[Provided records]

Lemma executor_changes_exactly_one_row_witness :
  ∃ w',
    handleSingleMigration Scenario.onAccepting
      (Scenario.upOf (λ _, []) 20250101000135) (Scenario.start Scenario.fresh)
    = (w', None) ∧
    Postgres.migrations (backend w') = Some (<[20250101000135 := false]> ∅).
Proof.
  destruct (executor_changes_exactly_one_row Scenario.onAccepting
    (Scenario.upOf (λ _, []) 20250101000135) (Scenario.start Scenario.fresh) ∅
    onAccepting_healthy eq_refl) as [H _].
  apply H; reflexivity.
Defined.

(** X16.  On a healthy Postgres driver and with no stop requested at any
    poll, [DoMigration] of a version the source has and the history lacks
    returns nil and leaves the version applied with a clean row (under
    [int64(version)]), and a second [DoMigration] of it returns NoChange
    and leaves the database as it is. *)
Theorem DoMigration_applies_once {D : Type}
    (m : Migrate (@Postgres.Postgres D)) (version : Z) (w : World)
    (rows : gmap Z bool) :
  healthyPostgres m →
  versionExists m version = None →
  (∀ i, stop m i = false) →
  contentOk m version (int_of_uint version) →
  Postgres.migrations (backend w) = Some rows →
  rows !! int_of_uint version = None →
  ∃ w1 w2,
    DoMigration m version w = (w1, None) ∧
    Postgres.migrations (backend w1)
      = Some (<[int_of_uint version := false]> rows) ∧
    DoMigration m version w1 = (w2, Some ErrNoChange) ∧
    backend w2 = backend w1.
Proof.
  intros Hm Hex Hstop Hok Hrows Hv.
  destruct (DoMigration_healthy m Hm version w rows) as (w1 & Hdo & Hw1);
    try done.
  destruct (DoMigration_applied_healthy m Hm version w1
              (<[int_of_uint version := false]> rows))
    as (w2 & Hagain & Hw2); [done|by rewrite lookup_insert_eq|].
  by exists w1, w2.
Qed.
(** * ComfyClaw: provider transport, progress relay, job executor,
      pipeline and batch orchestration

    A shallow embedding of the parts of [scripts/comfyclaw.py] and
    [scripts/server.py] that carry the orchestration logic, together with
    the properties established about them.

    Conventions.
    - A byte is a [Z] in [0, 256); a byte string is a [list Z].
    - A socket is the list of bytes still to arrive before the peer closes
      the stream, plus the bytes written so far.
    - Python's [random] and [os.urandom] read an entropy source
      [nat -> Z] through a cursor, so every run is a function of it.
    - A JSON object is an association list in insertion order, read with
      first-match lookup, as a Python [dict] whose keys are distinct.
    - Python exceptions are values ([Raised], [Raise]). The recursion of
      [ws_recv] takes the number of nested calls the interpreter's stack
      has room for; [ws_recv] itself is the decoder on a stack with room
      for the stream at hand.
    - A [float] is the rational it is, an infinity or a NaN; arithmetic
      rounds to binary64, ties to even. *)

From Stdlib Require Import List ZArith Bool String Ascii Lia QArith.
From Stdlib Require Import Sorted Permutation.
Import ListNotations.

#[local] Set Warnings "-register-all".

Open Scope Z_scope.

(** ** Entropy *)

Module Rng.

Record t := mk { entropy : nat -> Z; cursor : nat }.

(** [random.randint(lo, hi)]: a value of [lo..hi], both ends included. *)
Definition randint (lo hi : Z) (g : t) : Z * t :=
  (lo + (entropy g (cursor g)) mod (hi - lo + 1),
   mk (entropy g) (S (cursor g))).

(** [os.urandom(n)]: [n] bytes. *)
Definition urandom (n : nat) (g : t) : list Z * t :=
  (map (fun i => (entropy g (cursor g + i)%nat) mod 256) (seq 0 n),
   mk (entropy g) (cursor g + n)%nat).

End Rng.

(** ** Frame codec ([ws_send], [ws_recv], [_recv_all]) *)

Module Codec.

Definition bytes := list Z.

Record socket := mkSock { inbox : bytes; outbox : bytes }.

(** [bytes(b ^ mask[i % 4] for i, b in enumerate(payload))] *)
Fixpoint xor_from (i : nat) (mask payload : bytes) : bytes :=
  match payload with
  | [] => []
  | b :: rest => Z.lxor b (nth (i mod 4) mask 0) :: xor_from (S i) mask rest
  end.

Definition xor_mask (mask payload : bytes) : bytes := xor_from 0 mask payload.

(** Big-endian digits of [v] on [n] bytes. *)
Fixpoint be_bytes (n : nat) (v : Z) : bytes :=
  match n with
  | O => []
  | S k => (Z.shiftr v (8 * Z.of_nat k)) mod 256 :: be_bytes k v
  end.

Fixpoint be_value (bs : bytes) : Z :=
  match bs with
  | [] => 0
  | b :: rest => b * 2 ^ (8 * Z.of_nat (List.length rest)) + be_value rest
  end.

(** [struct.pack(">H", v)] and [struct.pack(">Q", v)]: [struct.error] when
    [v] does not fit. *)
Definition struct_pack (n : nat) (v : Z) : option bytes :=
  if (0 <=? v) && (v <? 2 ^ (8 * Z.of_nat n)) then Some (be_bytes n v) else None.

(** [_recv_all(sock, n)]: exactly [n] bytes, or [None] once the peer has
    closed; what was read before the close is lost with it. A request is
    served whatever its size: the limit on the size of one [recv] call is
    not part of the socket. *)
Definition _recv_all (s : socket) (n : nat) : option bytes * socket :=
  if (n <=? List.length (inbox s))%nat
  then (Some (firstn n (inbox s)), mkSock (skipn n (inbox s)) (outbox s))
  else (None, mkSock [] (outbox s)).

Definition sendall (s : socket) (data : bytes) : socket :=
  mkSock (inbox s) (outbox s ++ data).

(** [ws_send], from the encoded JSON text on: header byte [0x81], the
    length field with the mask bit, the mask, the masked payload. *)
Definition ws_frame (mask payload : bytes) : option bytes :=
  let masked := xor_mask mask payload in
  let length := Z.of_nat (List.length masked) in
  let header :=
    if length <? 126 then Some [0x81; Z.lor 0x80 length]
    else if length <? 65536
      then option_map (fun p => [0x81; Z.lor 0x80 126] ++ p) (struct_pack 2 length)
      else option_map (fun p => [0x81; Z.lor 0x80 127] ++ p) (struct_pack 8 length) in
  option_map (fun h => h ++ mask ++ masked) header.

Definition ws_send (s : socket) (payload : bytes) (g : Rng.t)
  : option socket * Rng.t :=
  let '(mask, g') := Rng.urandom 4 g in
  (option_map (sendall s) (ws_frame mask payload), g').

Inductive recv_result :=
| Payload (p : bytes)      (* the frame's payload, handed to the caller *)
| Closed                   (* [None]: stream closed or close opcode *)
| Raised                   (* [struct.unpack] raises on a missing length *)
| RecursionError.          (* no room left for a call of [ws_recv] *)

(** [ws_recv] with room for [fuel] nested calls of itself on the
    interpreter's stack: every ping is answered in a call of its own, and
    the call that finds no room raises before it reads anything. *)
Fixpoint ws_recv_fuel (fuel : nat) (s : socket) (g : Rng.t)
  : recv_result * socket * Rng.t :=
  match fuel with
  | O => (RecursionError, s, g)
  | S fuel' =>
    match _recv_all s 2 with
    | (Some [h0; h1], s1) =>
      let opcode := Z.land h0 0x0F in
      let length := Z.land h1 0x7F in
      if opcode =? 0x8 then (Closed, s1, g)
      else if opcode =? 0x9 then
        let '(payload, s2) :=
          if length =? 0 then (Some [], s1) else _recv_all s1 (Z.to_nat length) in
        let '(mask, g') := Rng.urandom 4 g in
        let masked := xor_mask mask (match payload with Some p => p | None => [] end) in
        let frame := [0x8A; Z.lor 0x80 (Z.of_nat (List.length masked))] ++ mask ++ masked in
        ws_recv_fuel fuel' (sendall s2 frame) g'
      else
        let ext (n : nat) :=
          match _recv_all s1 n with
          | (Some bs, s2) => (Some (be_value bs), s2)
          | (None, s2) => (None, s2)
          end in
        let '(olen, s2) :=
          if length =? 126 then ext 2%nat
          else if length =? 127 then ext 8%nat
          else (Some length, s1) in
        match olen with
        | None => (Raised, s2, g)     (* struct.unpack on None *)
        | Some len =>
          let '(payload, s3) :=
            if len =? 0 then (Some [], s2) else _recv_all s2 (Z.to_nat len) in
          match payload with
          | None => (Closed, s3, g)
          | Some p => (Payload p, s3, g)
          end
        end
    | (_, s1) => (Closed, s1, g)
    end
  end.

(** [ws_recv] on a stack with room for the whole stream, which takes a
    call per ping at most. *)
Definition ws_recv (s : socket) (g : Rng.t) : recv_result * socket * Rng.t :=
  ws_recv_fuel (S (List.length (inbox s))) s g.

(** The frame a server sends for [payload]: the same header without the
    mask bit, no mask, the payload in clear. *)
Definition server_frame (b0 : Z) (payload : bytes) : bytes :=
  let length := Z.of_nat (List.length payload) in
  (if length <? 126 then [b0; length]
   else if length <? 65536 then [b0; 126] ++ be_bytes 2 length
   else [b0; 127] ++ be_bytes 8 length) ++ payload.

End Codec.

(** ** JSON values and Python's dynamic operations on them *)

Module Json.

Open Scope string_scope.

(** A Python [float]: a finite binary64 value, given by the rational it
    is, an infinity, or a NaN. The sign of a zero is not kept. *)
Inductive pyfloat :=
| Finite (q : Q)
| Inf (negative : bool)
| NaN.

(** What [json.loads] returns. A number without fraction and exponent is
    an [int] of any size; every other number is the [float] it is read
    as, [Infinity], [-Infinity] and [NaN] included. *)
Inductive json :=
| JNull
| JBool (b : bool)
| JInt (n : Z)
| JFloat (f : pyfloat)
| JStr (s : string)
| JArr (l : list json)
| JObj (kv : list (string * json)).

Definition dict (A : Type) := list (string * A).

(** [d.get(k)] *)
Fixpoint dict_get {A} (k : string) (d : dict A) : option A :=
  match d with
  | [] => None
  | (k', v) :: rest => if String.eqb k k' then Some v else dict_get k rest
  end.

(** [d[k] = v]: in place when the key exists, appended otherwise. *)
Fixpoint dict_set {A} (k : string) (v : A) (d : dict A) : dict A :=
  match d with
  | [] => [(k, v)]
  | (k', v') :: rest =>
    if String.eqb k k' then (k', v) :: rest else (k', v') :: dict_set k v rest
  end.

(** [d.get(k, default)] *)
Definition get_default {A} (k : string) (default : A) (d : dict A) : A :=
  match dict_get k d with Some v => v | None => default end.

Definition dict_keys {A} (d : dict A) : list string := map fst d.

(** [bool(v)] *)
Definition truthy (v : json) : bool :=
  match v with
  | JNull => false
  | JBool b => b
  | JInt n => negb (Z.eqb n 0)
  | JFloat (Finite q) => negb (Qeq_bool q 0)
  | JFloat _ => true
  | JStr s => negb (String.eqb s "")
  | JArr l => match l with [] => false | _ => true end
  | JObj kv => match kv with [] => false | _ => true end
  end.

(** [v == s] for a [str] [s] *)
Definition eq_str (v : json) (s : string) : bool :=
  match v with JStr s' => String.eqb s' s | _ => false end.

(** A number as Python holds it. *)
Inductive pynum :=
| PyInt (n : Z)
| PyFloat (f : pyfloat).

(** The number a value stands for in arithmetic; [bool] is a subtype of
    [int]. *)
Definition py_num (v : json) : option pynum :=
  match v with
  | JInt n => Some (PyInt n)
  | JBool b => Some (PyInt (if b then 1 else 0))
  | JFloat f => Some (PyFloat f)
  | _ => None
  end.

Inductive exn := AttributeError | TypeError | ZeroDivisionError | OverflowError.

(** *** Rounding to binary64 *)

(** [floor (log2 (a / b))] *)
Definition log2_ratio (a b : positive) : Z :=
  let k := (Z.log2 (Zpos a) - Z.log2 (Zpos b))%Z in
  if (0 <=? k)%Z
  then (if (Zpos b * 2 ^ k <=? Zpos a)%Z then k else k - 1)%Z
  else (if (Zpos b <=? Zpos a * 2 ^ (- k))%Z then k else k - 1)%Z.

(** The integer nearest to [num / den] for [0 < den], ties to the even
    one. *)
Definition round_half_even (num den : Z) : Z :=
  let f := (num / den)%Z in
  match (2 * (num mod den) ?= den)%Z with
  | Lt => f
  | Gt => (f + 1)%Z
  | Eq => if Z.even f then f else (f + 1)%Z
  end.

(** The binary64 value nearest to [x], ties to even: 53 significant
    bits, the last of weight [2^e] with [-1074 <= e <= 971]; an infinity
    when the rounded magnitude reaches [2^1024]. *)
Definition round64 (x : Q) : pyfloat :=
  let num := Qnum x in
  let den := Zpos (Qden x) in
  if (num =? 0)%Z then Finite 0
  else
    let e := Z.max (-1074)
               (log2_ratio (Z.to_pos (Z.abs num)) (Qden x) - 52) in
    if (0 <=? e)%Z then
      let n := round_half_even num (den * 2 ^ e) in
      if (2 ^ 1024 <=? Z.abs n * 2 ^ e)%Z then Inf (num <? 0)%Z
      else Finite (inject_Z (n * 2 ^ e))
    else
      Finite (Qred (round_half_even (num * 2 ^ (- e)) den # Z.to_pos (2 ^ (- e)))).

(** [float(n)] for an [int]: [OverflowError] when [n] is too large. *)
Definition float_of_int (n : Z) : exn + pyfloat :=
  match round64 (inject_Z n) with
  | Finite q => inr (Finite q)
  | _ => inl OverflowError
  end.

Definition as_float (x : pynum) : exn + pyfloat :=
  match x with
  | PyInt n => float_of_int n
  | PyFloat f => inr f
  end.

Definition is_zero (f : pyfloat) : bool :=
  match f with Finite q => Qeq_bool q 0 | _ => false end.

Definition negative (f : pyfloat) : bool :=
  match f with
  | Finite q => negb (Qle_bool 0 q)
  | Inf neg => neg
  | NaN => false
  end.

(** [x / y] for two [float]s: the IEEE 754 quotient, after the test for
    a zero divisor. *)
Definition float_div (x y : pyfloat) : exn + pyfloat :=
  if is_zero y then inl ZeroDivisionError
  else
    inr match x, y with
        | NaN, _ | _, NaN => NaN
        | Inf _, Inf _ => NaN
        | Inf _, Finite _ => Inf (xorb (negative x) (negative y))
        | Finite _, Inf _ => Finite 0
        | Finite a, Finite b => round64 (a / b)%Q
        end.

(** [v > 0] *)
Definition py_gt0 (v : json) : exn + bool :=
  match py_num v with
  | Some (PyInt n) => inr (0 <? n)%Z
  | Some (PyFloat (Finite q)) => inr (negb (Qle_bool q 0))
  | Some (PyFloat (Inf neg)) => inr (negb neg)
  | Some (PyFloat NaN) => inr false
  | None => inl TypeError
  end.
(** Some block exists exactly when some page yields text. *)
Lemma blocks_from_nil_iff (pages : list page_text) : forall n,
  blocks_from U n pages = [] <-> existsb yields_text pages = false.
Proof.
  induction pages as [|page rest IH]; intros n; [now split|].
  rewrite blocks_from_cons. cbn [existsb].
  destruct page as [| |s]; cbn [yields_text orb app]; try apply IH.
  destruct (truthy s) eqn:T; cbn [orb app]; [|apply IH].
  unfold page_block. cbn [snd fst]. split; discriminate.
Qed.

(** The three results of the [try] body of an attempt. *)
Lemma attempt_try_pages (pages : list page_text) :
  attempt_try U (PdfPages pages) =
    if existsb page_raises pages then Raised
    else if existsb yields_text pages
         then Returned (Some (text_described U pages))
         else Returned None.
Proof.
  unfold attempt_try. destruct (existsb page_raises pages) eqn:Hr.
  - now rewrite extract_loop_raises.
  - rewrite extract_loop_returns by assumption. cbn [app].
    unfold text_described.
    destruct (blocks_from_nil_iff pages 1) as [B1 B2].
    destruct (existsb yields_text pages) eqn:Ex.
    + destruct (blocks_from U 1 pages) eqn:B; [|reflexivity].
      specialize (B1 eq_refl). discriminate.
    + now rewrite (B2 eq_refl).
Qed.

End Extraction.

(** ** PDF extraction: the retry loop *)

Section Retry.
Variable U : unicode_db.
Variable E : env.
Variable url : pystr.
Variable max_retries : Z.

[/Provided records]

(To do): Lines containing the word "Variable": copy every one of them from the records above.

(Solution for this problem):
Variable U : unicode_db.
Variable E : env.
Variable url : pystr.
Variable max_retries : Z.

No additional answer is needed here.